Under her freckles, she was white with nerves, but she did crack a tiny smile as her fingers curled around Isobelle’s in response.

“I believe that ditch over there is the traditional spot,” Isobelle replied, marveling at the way she chirped, despite her

own churning stomach.

“Though that’s mostly for hangovers.”

They took a turn around the grounds, and Isobelle listened to herself with no small admiration as she managed to point out

far too many sights, produce opinions on the archery she had never known she held, and generally fill the air with chatter.

Given the hurricane underway inside her own head, everything she had been sure of tossed hither and yon, she really thought

she was doing quite well.

Neither of them spoke about that moment under the moonlit trees, when either one of them could have leaned forward and changed

the nature of their friendship forever.

Not yet.

It wasn’t until well after noon that the head herald, dressed in tournament livery, emerged from the steward’s tent with a

scroll in his hands.

A ripple passed through the milling crowds, the air of bored idleness instantly sharpening to breathless

anticipation.

Like a pack of wolves waiting for the kill, rows of squires—and even a few knights, judging by their clothes—were standing

in a barely restrained semicircle around the herald, who walked to the list barricade and began nailing his parchment to the

post.

Some unspoken agreement seemed to hold them all back, but when the man stepped away, all bets were off.

The mass of bodies

descended on where he had been, presenting the girls with a solid wall of backs.

“Stay here,” murmured Gwen, turning and squaring her jaw.

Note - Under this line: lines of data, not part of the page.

Lemma walk_containers_only_yields limit containers n :
  only_yields (walk_containers limit containers n).
Proof.
  revert n. induction containers as [|container containers IH]; intros n; cbn.
  { apply only_yields_ret. }
  apply only_yields_bind; [apply only_yields_lift|]. intros has_hits.
  apply only_yields_bind.
  - destruct has_hits; [|apply only_yields_ret].
    apply only_yields_bind; [apply only_yields_lift|]. intros h.
    apply only_yields_bind; [apply only_yields_lift|]. intros hits.
    apply yield_hits_only_yields.
  - intros [|n']; [apply only_yields_ret | apply IH].
Qed.

Lemma walk_responses_only_yields limit responses n :
  only_yields (walk_responses limit responses n).
Proof.
  revert n. induction responses as [|response responses IH]; intros n; cbn.
  { apply only_yields_ret. }
  apply only_yields_bind; [apply only_yields_lift|]. intros has_containers.
  apply only_yields_bind.
  - destruct has_containers; [|apply only_yields_ret].
    apply only_yields_bind; [apply only_yields_lift|]. intros c.
    apply only_yields_bind; [apply only_yields_lift|]. intros containers.
    apply walk_containers_only_yields.
  - intros [|n']; [apply only_yields_ret | apply IH].
Qed.

Lemma search_cycle_only_yields limit result n : only_yields (search_cycle limit result n).
Proof.
  unfold search_cycle. destruct (negb (truthy result)); [apply only_yields_ret|].
  apply only_yields_bind; [apply only_yields_lift|]. intros has_value.
  destruct (negb has_value); [apply only_yields_ret|].
  apply only_yields_bind; [apply only_yields_lift|]. intros v.
  apply only_yields_bind; [apply only_yields_lift|]. intros responses.
  apply only_yields_bind; [apply walk_responses_only_yields|].
  intros [|n']; [apply only_yields_ret|].
  apply only_yields_bind; [apply only_yields_lift|]. intros cursor.
  destruct cursor; [apply only_yields_ret|].
  apply only_yields_bind; [apply only_yields_lift|]. intros v'.
  apply only_yields_bind; [apply only_yields_lift|]. intros responses'.
  apply only_yields_bind; [apply only_yields_lift|]. intros has_more.
  destruct (negb has_more); apply only_yields_ret.
Qed.

(** A result that carries the cursor key ends the generator, whatever its
    hit containers report. *)
Lemma search_cycle_cursor limit result n w o w' :
  contains "@odata.nextLink" result = inr true ->
  search_cycle limit result n w = (o, w') ->
  forall n', o <> Returned (inr n').
Proof.
  intros Hcursor. unfold search_cycle.
  destruct (negb (truthy result)); [by intros [= <- <-]|].
  unfold bind at 1. destruct (lift (contains "value" result) w) as [[has_value|e|] w1];
    [|by intros [= <- <-]..].
  destruct (negb has_value); [by intros [= <- <-]|].
  unfold bind at 1. destruct (lift (getitem result "value") w1) as [[v|e|] w2];
    [|by intros [= <- <-]..].
  unfold bind at 1. destruct (lift (iter v) w2) as [[responses|e|] w3];
    [|by intros [= <- <-]..].
  unfold bind at 1. destruct (walk_responses limit responses n w3) as [[[|n1]|e|] w4];
    [by intros [= <- <-]| |by intros [= <- <-]..].
  rewrite Hcursor. unfold bind, lift, ret. by intros [= <- <-].
Qed.

(** With a limit of [0] the [return] of the limit check is never taken. *)
Lemma never_stops_bind {A} (m : M A) (k : A -> M walk) w w' :
  (forall a w1, k a w1 <> (Returned Stopped, w')) ->
  bind m k w <> (Returned Stopped, w').
Proof.
  intros Hk. unfold bind. destruct (m w) as [[a|e|] w1]; [apply Hk | done | done].
Qed.

Lemma never_stops_bind_walk (m : M walk) (k : walk -> M walk) w w' :
  (forall w0 w1, m w0 <> (Returned Stopped, w1)) ->
  (forall n w1, k (Walked n) w1 <> (Returned Stopped, w')) ->
  bind m k w <> (Returned Stopped, w').
Proof.
  intros Hm Hk. unfold bind. destruct (m w) as [[[|n]|e|] w1] eqn:Hmw;
    [by apply Hm in Hmw | apply Hk | done | done].
Qed.
(** C5 as stated fails: a run that is neither interrupted nor successful
    can exit with a code other than 1. When the pipeline returns 2, so does
    the process. *)
Lemma exit_code_of_failed_pipeline :
  ¬ (∀ w, main w ≠ Raise KeyboardInterrupt →
          run_script w = 0%Z ∨ run_script w = 1%Z).
Proof.
  intros H.
  destruct (H (Sample.local_run 2) ltac:(vm_compute; discriminate))
    as [H0|H1]; vm_compute in *; discriminate.
Qed.

End ScriptClaims.

(** ** Required-secret groups *)

Section SyncClaims.
Import Sync.

#[local] Set Warnings "-clear-no-such-hyp".

Implicit Types (present : gset string) (g : SecretGroup).


Lemma strava_satisfied_iff present :
  satisfied strava_group present = true ↔
  "STRAVA_CLIENT_ID" ∈ present ∧ "STRAVA_CLIENT_SECRET" ∈ present ∧
  "STRAVA_REFRESH_TOKEN" ∈ present.
Proof.
  unfold satisfied, strava_group, STRAVA_REQUIRED_SECRET_NAMES.
  cbn [alternatives existsb].
  rewrite orb_false_r, bool_decide_eq_true. set_solver.
Qed.





End SyncClaims.

(** * Further properties *)

#[local] Set Warnings "-clear-no-such-hyp".

(** ** The callback handler, beyond single requests *)

Section HandlerMore.
Import Handler Replay.

Implicit Types (h : cls) (req : request) (pairs : list (string * string)).

(** The handler fails to answer only when [urlparse] rejects the target:
    indexing the value lists of the query never raises. Over any sequence
    of requests there is one entry per request, the entry is missing
    exactly for the unparseable targets, and [expected_state] is never
    assigned. *)
Theorem handler_raises_only_on_unparseable targets h :
  length (serve_at h targets).2 = length targets ∧
  expected_state (serve_at h targets).1 = expected_state h ∧
  ∀ i t, targets !! i = Some t →
    ((serve_at h targets).2 !! i = Some None ↔ t = Unparseable).
Proof.
  revert h. induction targets as [|t targets IH]; intros h.
  { split_and!; [done | done | by intros i t Hi]. }
  cbn [serve_at].
  destruct t as [|req]; cbn [do_GET_at].
  - destruct (IH h) as (Hlen & Hexp & Hnone).
    destruct (serve_at h targets) as [h2 resps]. cbn in *.
    split_and!; [by f_equal | done |].
    intros [|i] t Hi; cbn in *; [by injection Hi as <- | by apply Hnone].
  - destruct (do_GET_total h req) as (h1 & resp & -> & Hexp1).
    destruct (IH h1) as (Hlen & Hexp & Hnone).
    destruct (serve_at h1 targets) as [h2 resps]. cbn in *.
    split_and!; [by f_equal | congruence |].
    intros [|i] t Hi; cbn in *; [|by apply Hnone].
    injection Hi as <-. split; intros; discriminate.
Qed.

Lemma list_ascii_of_string_app a b :
  list_ascii_of_string (a ++ b)
  = (list_ascii_of_string a ++ list_ascii_of_string b)%list.
Proof.
  induction a as [|c a IH]; [done|].
  change (c :: list_ascii_of_string (a ++ b)
          = c :: (list_ascii_of_string a ++ list_ascii_of_string b)%list).
  by f_equal.
Qed.

Lemma escape_char_no_markup c :
  Forall (λ d, markup d = false) (list_ascii_of_string (Py.escape_char c)).
Proof.
  unfold Py.escape_char. repeat case_decide;
    try (cbn; repeat constructor; done).
  cbn. constructor; [|constructor].
  unfold markup. rewrite !bool_decide_eq_false_2; done.
Qed.

Lemma html_escape_no_markup s :
  Forall (λ c, markup c = false) (list_ascii_of_string (Py.html_escape s)).
Proof.
  induction s as [|c s IH]; cbn [Py.html_escape]; [constructor|].
  rewrite list_ascii_of_string_app. apply Forall_app. split; [|done].
  apply escape_char_no_markup.
Qed.

(** The page is a fixed frame around the escaped message, and the escaped
    message contains none of the characters [<], [>], double quote and
    single quote: an error text sent by the remote party cannot add markup
    to the page. *)
Theorem page_message_adds_no_markup message :
  ∃ text,
    page message =
      "<!doctype html><html><head><meta charset='utf-8'>"
      ++ "<title>Strava Auth</title></head><body><p>"
      ++ text ++ "</p></body></html>" ∧
    Forall (λ c, markup c = false) (list_ascii_of_string text).
Proof.
  exists (Py.html_escape message). split; [reflexivity|].
  apply html_escape_no_markup.
Qed.
(** ** Counting discs *)

Lemma filter_length_insert (P : Z → Prop) `{!∀ x, Decision (P x)}
    (l : list Z) (j : nat) (x old : Z) :
  l !! j = Some old →
  (length (filter P (<[j := x]> l)) + (if decide (P old) then 1 else 0) =
   length (filter P l) + (if decide (P x) then 1 else 0))%nat.
Proof.
  intros Hj. pose proof (lookup_lt_Some _ _ _ Hj) as Hlt.
  rewrite insert_take_drop by done.
  rewrite <- (take_drop_middle l j old Hj) at 3.
  rewrite !filter_app, !filter_cons, !length_app.
  destruct (decide (P old)), (decide (P x)); simpl; lia.
Qed.

Lemma count_discs_setitem (b b' : ndarray) (r c v : Z) :
  wf_board b → 0 ≤ r < ROWS → 0 ≤ c < COLS →
  cell b r c = Some EMPTY → v ≠ EMPTY →
  np_setitem b r c v = Ok b' →
  count_discs b' = count_discs b + 1.
Proof.
  intros Hwf Hr Hc Hcell Hv. unfold np_setitem.
  rewrite np_index_in by (destruct Hwf as [-> _]; lia).
  destruct (b !! Z.to_nat r) as [line|] eqn:Hl; [|done].
  rewrite np_index_in by (rewrite (wf_board_line _ _ _ Hwf Hl); lia).
  intros [= <-]. unfold count_discs.
  revert Hcell. unfold cell. rewrite bool_decide_eq_true_2 by lia.
  rewrite Hl. simpl. intros Hold.
  pose proof (lookup_lt_Some _ _ _ Hl) as Hlt.
  rewrite insert_take_drop by done.
  rewrite <- (take_drop_middle b (Z.to_nat r) line Hl) at 3.
  rewrite !concat_app, !concat_cons, !filter_app, !length_app.
  pose proof (filter_length_insert (λ v, v ≠ EMPTY) line (Z.to_nat c) v EMPTY Hold) as Hcount.
  destruct (decide (EMPTY ≠ EMPTY)); [done|].
  destruct (decide (v ≠ EMPTY)); [|done]. lia.
Qed.
Lemma fold_store chunk k d off :
  0 <= off -> off + Z.of_nat ((k + length chunk) * VectorSize) <= len d ->
  foldl (fun d '(i, v) => d ← d; StoreToArray v d (off + Z.of_nat (i * VectorSize)))
        (Some d) (imap (fun i v => (k + i, v)%nat) chunk) =
  wrn d (off + Z.of_nat (k * VectorSize)) (chunk_bytes chunk).
Proof.
  intros Hoff. revert k d. induction chunk as [|v vs IH]; intros k d Hl.
  - cbn [length] in Hl. rewrite Nat.add_0_r in Hl. unfold wrn, chunk_bytes. cbn [imap foldl fmap list_fmap concat].
    rewrite (proj2 (in_range_spec _ _ _)) by (change (len []) with 0; lia).
    cbn [length app]. by rewrite Nat.add_0_r, take_drop.
  - rewrite imap_cons. cbn [foldl]. rewrite Nat.add_0_r. cbn [mbind option_bind]. rewrite Store_lanes.
    assert (len (lanes v) = Z.of_nat VectorSize) as Hv by (unfold len; by rewrite lanes_length).
    cbn [length] in Hl.
    destruct (wrn_is_Some d (off + Z.of_nat (k * VectorSize)) (lanes v)) as [d' Hd]; [lia..|].
    rewrite Hd, chunk_bytes_cons, <- (wrn_app _ _ _ _ _ Hd).
    2: { unfold len at 2. rewrite chunk_bytes_length. lia. }
    replace (off + Z.of_nat (k * VectorSize) + len (lanes v)) with (off + Z.of_nat (S k * VectorSize)) by lia.
    rewrite <- IH by (rewrite (wrn_len _ _ _ _ Hd); lia).
    f_equal. apply imap_ext. intros. cbn. f_equal. lia.
Qed.

Lemma Chunk_Store_spec chunk d off :
  0 <= off -> off + len (chunk_bytes chunk) <= len d ->
  Chunk_StoreToArray chunk d off = wrn d off (chunk_bytes chunk).
Proof.
  intros Hoff Hl. unfold Chunk_StoreToArray. unfold len at 1 in Hl. rewrite chunk_bytes_length in Hl.
  pose proof (fold_store chunk 0 d off Hoff ltac:(cbn; lia)) as H. cbn in H.
  by rewrite Z.add_0_r in H.
Qed.

(** *** What has been copied so far *)

Definition copied (do_copy : bool) (src dst0 : list Z) (off : Z) (dst : list Z) : Prop :=
  if do_copy then dst = take (Z.to_nat off) src ++ drop (Z.to_nat off) dst0 else dst = dst0.

Lemma copied_len do_copy src dst0 off dst :
  copied do_copy src dst0 off dst -> 0 <= off <= len src -> (do_copy = true -> len src <= len dst0) ->
  len dst = len dst0.
Proof.
  unfold copied. destruct do_copy; [|by intros ->]. intros -> Ho Hd. specialize (Hd eq_refl).
  unfold len in *. rewrite length_app, length_take, length_drop. lia.
Qed.

Lemma copied_step src dst0 off dst bs :
  copied true src dst0 off dst -> 0 <= off -> rdn src off (len bs) = Some bs -> len src <= len dst0 ->
  exists dst', wrn dst off bs = Some dst' /\ copied true src dst0 (off + len bs) dst'.
Proof.
  intros -> Ho Hr Hd. apply rdn_Some in Hr as (_ & _ & Hr & Hb).
  set (dst := take (Z.to_nat off) src ++ drop (Z.to_nat off) dst0).
  assert (len dst = len dst0) as Hl
    by (unfold dst, len in *; rewrite length_app, length_take, length_drop; lia).
  destruct (wrn_is_Some dst off bs) as [d Hw]; [lia..|]. exists d. split; [done|].
  apply wrn_Some in Hw as (_ & _ & ->). unfold copied.
  replace (Z.to_nat (off + len bs)) with (Z.to_nat off + length bs)%nat by (unfold len; lia).
  rewrite <- take_take_drop. rewrite <- app_assoc.
  unfold dst. rewrite take_app_length' by (rewrite length_take; unfold len in *; lia). f_equal.
  unfold len in Hb. rewrite Nat2Z.id in Hb. rewrite <- Hb. f_equal.
  rewrite drop_app_ge by (rewrite length_take; unfold len in *; lia).
  rewrite drop_drop, length_take. f_equal. unfold len in *. lia.
Qed.

(** *** The loops *)

Lemma chunk_turn do_copy src dst0 dst off :
  bytes_ok src -> (do_copy = true -> len src <= len dst0) -> 0 <= off -> off + GetSize <= len src ->
  copied do_copy src dst0 off dst ->
  exists chunk dst', Chunk_LoadFromArray src off = Some chunk /\ chunk <> [] /\
    rdn src off GetSize = Some (chunk_bytes chunk) /\
    (if do_copy then Chunk_StoreToArray chunk dst off else Some dst) = Some dst' /\
    copied do_copy src dst0 (off + GetSize) dst'.
Proof.
  intros Hok Hd Ho Hl Hc. destruct (Chunk_Load_spec src off Hok Ho Hl) as (chunk & H1 & H2 & _ & H3).
  pose proof (rdn_len _ _ _ _ H3) as Hlen. destruct do_copy; [|by exists chunk, dst].
  specialize (Hd eq_refl). pose proof (copied_len _ _ _ _ _ Hc ltac:(pose proof (proj2 count_size); lia)
    ltac:(done)) as Hdl.
  destruct (copied_step src dst0 off dst (chunk_bytes chunk)) as (dst' & Hw & Hc');
    [done | lia | by rewrite Hlen | done |].
  rewrite Hlen in Hc'. exists chunk, dst'. rewrite Chunk_Store_spec by lia. done.
Qed.

Lemma ascii_chunks_spec fuel do_copy src dst0 dst off al :
  bytes_ok src -> (do_copy = true -> len src <= len dst0) ->
  0 <= off <= al -> al <= len src -> (al - off) mod GetSize = 0 -> al - off <= Z.of_nat fuel ->
  Forall ascii (take (Z.to_nat off) src) -> copied do_copy src dst0 off dst ->
  exists off' enc dst', ascii_chunks fuel do_copy src dst off al = Some (off', enc, dst') /\
    off <= off' <= al /\ (al - off') mod GetSize = 0 /\ Forall ascii (take (Z.to_nat off') src) /\
    copied do_copy src dst0 off' dst' /\ (enc = false -> off' = al).
Proof.
  intros Hok Hd. destruct count_size as [_ HG]. rewrite HG.
  revert off dst. induction fuel as [|fuel IH]; intros off dst Ho Hal Hm Hf Ha Hc; simpl.
  - exists off, false, dst. destruct (Z.ltb_spec off al); [lia|]. repeat split; auto; lia.
  - destruct (Z.ltb_spec off al); [|exists off, false, dst; repeat split; auto; lia].
    destruct (chunk_turn do_copy src dst0 dst off Hok Hd ltac:(lia) ltac:(dlia) Hc)
      as (chunk & dst' & -> & _ & Hr & Hst & Hc').
    cbn [mbind option_bind]. rewrite Chunk_IsAscii_bytes.
    destruct (all_ascii (chunk_bytes chunk)) eqn:E; cbn [negb];
      [|exists off, true, dst; repeat split; auto; lia].
    rewrite Hst. cbn [mbind option_bind]. rewrite HG in *.
    apply all_ascii_spec in E; [|apply chunk_bytes_ok]. apply rdn_Some in Hr as (_&_&_&Hr).
    destruct (IH (off + 64) dst') as (o' & enc & d' & -> & ? & ? & ? & ? & ?); [dlia..| |done|].
    + apply (take_advance src off 64); [lia|done|]. change 64%nat with (Z.to_nat 64). by rewrite <- Hr.
    + exists o', enc, d'. repeat split; auto; lia.
Qed.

Then, after a pause, she added, “Though if I’m not out in five minutes,

send help.”

Isobelle was so busy watching Gwen disappear into the seething crowd that she startled when a voice came from behind her.

“So keen, my lady, to find out who your new husband will be?”

She whirled around and found Sir Ralph, well—she didn’t like to use the word, even in her head, but there was no avoiding

it: he was leering down at her.

She took a step back before she could stop herself.

“I suppose it’s natural for you to speculate,” he continued.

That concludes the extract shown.